Here’s how the code works

Prerequisites

Before we dive in, make sure you have the following installed:

  • Python 3.x
  • Pandas
  • Requests

You’ll also need an API token from EODHD, which you can get by signing up on their website.

Importing Necessary Modules

Let’s start by importing the necessary modules. We’ll need logging for logging, pandas for data manipulation, requests for making HTTP requests, io for handling CSV data streams, and pathlib for file path manipulation.

import logging
import pandas as pd
import requests
import io
from pathlib import Path

Setting Up Logging and Pandas Configuration

We’ll set up logging to the INFO level and configure Pandas to display all columns for our dataframes.

logging.basicConfig(level=logging.INFO)
pd.set_option('display.max_columns', None)
pd.set_option('display.expand_frame_repr', False)

Fetch and Save Exchanges

The first function fetch_and_save_exchanges fetches the list of all stock market exchanges and saves them to an HDF5 file. You can also opt to read this data from a local file if it exists.

def fetch_and_save_exchanges(api_token, data_dir, local_only=False):
    # ... (code)

This function takes an API token and a directory path as its arguments and also has an optional argument local_only to specify whether to use local data if available.

Here’s how to call it:

df = fetch_and_save_exchanges(api_token, data_dir)
logging.info(df.head())
logging.info(df.tail())

Fetch and Save Symbols

The second function fetch_and_save_symbols fetches stock symbols for each exchange and saves them to an HDF5 file.
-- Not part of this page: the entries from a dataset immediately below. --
(* ===== verification/UTrie2Data.v ===== *)
(** * Compacting the data of a trie

    [compactData] moves the blocks that are in use; every index-2 entry then points to the same
    32 values as before, at a multiple of four, and the two blocks of a two-byte UTF-8 lead byte
    stay together. *)

From S2P Require Import Prelude Utf16 UTrie2 UTrie2Facts UTrie2Blocks UTrie2Freeze UTrie2Pack.

Module UTrie2Data.
Import Utf16 UTrie2 UTrie2Facts UTrie2Blocks UTrie2Freeze UTrie2Pack.

(** ** The entries of the index-2 table *)

Lemma cnt_le_one n P : (forall i j, 0 <= i < Z.of_nat n -> 0 <= j < Z.of_nat n -> P i = true -> P j = true -> i = j) -> cnt n P <= 1.
Proof.
  intros H. destruct (Z.le_gt_cases (cnt n P) 1) as [|Hgt]; [done|]. destruct (cnt_witness n P ltac:(lia)) as (s & Hs & E). set (Q := fun i => if i =? s then false else P i).
  assert (Hq : cnt n Q = cnt n P - 1) by (rewrite (cnt_update n P Q s Hs); [unfold Q; rewrite Z.eqb_refl, E; cbn [Z.b2z]; lia|intros i _ Hi; unfold Q; by destruct (Z.eqb_spec i s)]).
  destruct (cnt_witness n Q ltac:(lia)) as (s' & Hs' & E'). unfold Q in E'. destruct (Z.eqb_spec s' s) as [|Hne]; [done|]. by destruct Hne; apply H.
Qed.

(** A value of each class is taken when there are as many elements as that needs. *)
Lemma pigeon n m (c : Z -> Z) k :
  0 <= k < Z.of_nat m -> (forall i, 0 <= i < Z.of_nat n -> 0 <= c i <= Z.of_nat m) -> (forall i j, 0 <= i < Z.of_nat n -> 0 <= j < Z.of_nat n -> c i = c j -> c i = Z.of_nat m \/ i = j) ->
  cnt n (fun i => negb (c i =? Z.of_nat m)) = Z.of_nat m -> exists i, 0 <= i < Z.of_nat n /\ c i = k.
Proof.
  intros Hk Hc Hinj Hm. destruct (Z.eq_dec (cnt n (fun i => c i =? k)) 0) as [E0|Hne]; [exfalso|].
  - pose proof (cnt_classes (S m) n c) as Hsum. cbn [total] in Hsum. assert (Hlast : cnt n (fun i => c i =? Z.of_nat m) = Z.of_nat n - Z.of_nat m).
    { assert (Hcompl : cnt n (fun i => c i =? Z.of_nat m) + cnt n (fun i => negb (c i =? Z.of_nat m)) = Z.of_nat n); [|lia]. clear. induction n as [|n IH]; cbn [cnt]; [done|]. destruct (c (Z.of_nat n) =? Z.of_nat m); cbn [negb Z.b2z]; lia. }
    assert (Hle : total m (fun q => cnt n (fun i => c i =? q)) <= total m (fun q => 1 + - Z.b2z (q =? k))).
    { apply total_le. intros q Hq. destruct (Z.eqb_spec q k) as [->|]; cbn [Z.b2z]; [lia|]. apply cnt_le_one. intros i j Hi Hj Ei Ej. apply Z.eqb_eq in Ei, Ej. destruct (Hinj i j Hi Hj ltac:(congruence)); [lia|done]. }
    rewrite total_add, total_const, total_opp, total_one in Hle by done. rewrite Hlast in Hsum. specialize (Hsum ltac:(intros i Hi; specialize (Hc i Hi); lia)). lia.
  - pose proof (cnt_range n (fun i => c i =? k)). destruct (cnt_witness n (fun i => c i =? k) ltac:(lia)) as (i & Hi & E). exists i. split; [done|by apply Z.eqb_eq].
Qed.

(** The entries that are in use. *)
Definition entry (t : UNewTrie2) (p : Z) : Prop := 0 <= p < 2080 \/ 2656 <= p < index2Length t.
(** The blocks that must be kept. *)
Definition live (t : UNewTrie2) (b : Z) : Prop := good t b /\ (0 < uses t b \/ b = 192).

Section Compact.
Context {fl : list Z} {t : UNewTrie2} (Hinv : inv 64 (-1) fl t).

Lemma live_map b : live t b -> 0 <= b / 32 < 34852 /\ 0 < rd (map_ t) (b / 32).
Proof.
  intros [G H]. pose proof G as (G1 & G2 & G3 & _). pose proof (i_top _ _ _ _ Hinv). split; [destruct (i_cap _ _ _ _ Hinv) as [?|[?|?]]; dlia|]. rewrite (i_map _ _ _ _ Hinv b G).
  - unfold is_null. pose proof (uses_nonneg t b). destruct H as [H| ->]; [destruct (b =? 192); cbn [Z.b2z]; lia|cbn; lia].
  - intros Hin. apply (i_free _ _ _ _ Hinv) in Hin as (_ & U & N & _). destruct H; [lia|done].
Qed.

Lemma live_slot s : slot s -> live t (blk t s).
Proof. intros Hs. split; [by apply (i_blk _ _ _ _ Hinv)|left; by apply uses_pos]. Qed.

Lemma live_null : live t 192.
Proof. pose proof (i_top _ _ _ _ Hinv). split; [|by right]. unfold good. split_and!; (lia || done). Qed.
def fetch_and_save_symbols(api_token, data_dir, exchange_codes):
    # ... (code)

This function iterates over each exchange code and fetches its symbols. Here’s how to call it:

# Uncomment the following line when you want to fetch and save symbols
# fetch_and_save_symbols(api_token, data_dir, exchange_codes)

Inspecting Your Local Database

The final function, print_h5_file_info, allows you to inspect what’s inside your HDF5 file. It lists all the market codes (keys) and can export a specific one to a CSV file.

def print_h5_file_info(h5_file_path, market_code=None, csv_export=False):
    # ... (code)

To check the content of your HDF5 file, simply call:

print_h5_file_info(data_dir + 'symbols.h5', 'US')

The entire code is below

You will need to create a python file key.py to store your api_token variable.

from keys import api_token

data_dir = '/home/shared/algos/data/'

import logging
import pandas as pd
import requests
import io
from pathlib import Path

logging.basicConfig(level=logging.INFO)
# Configure Pandas to display all columns
pd.set_option('display.max_columns', None)
pd.set_option('display.expand_frame_repr', False)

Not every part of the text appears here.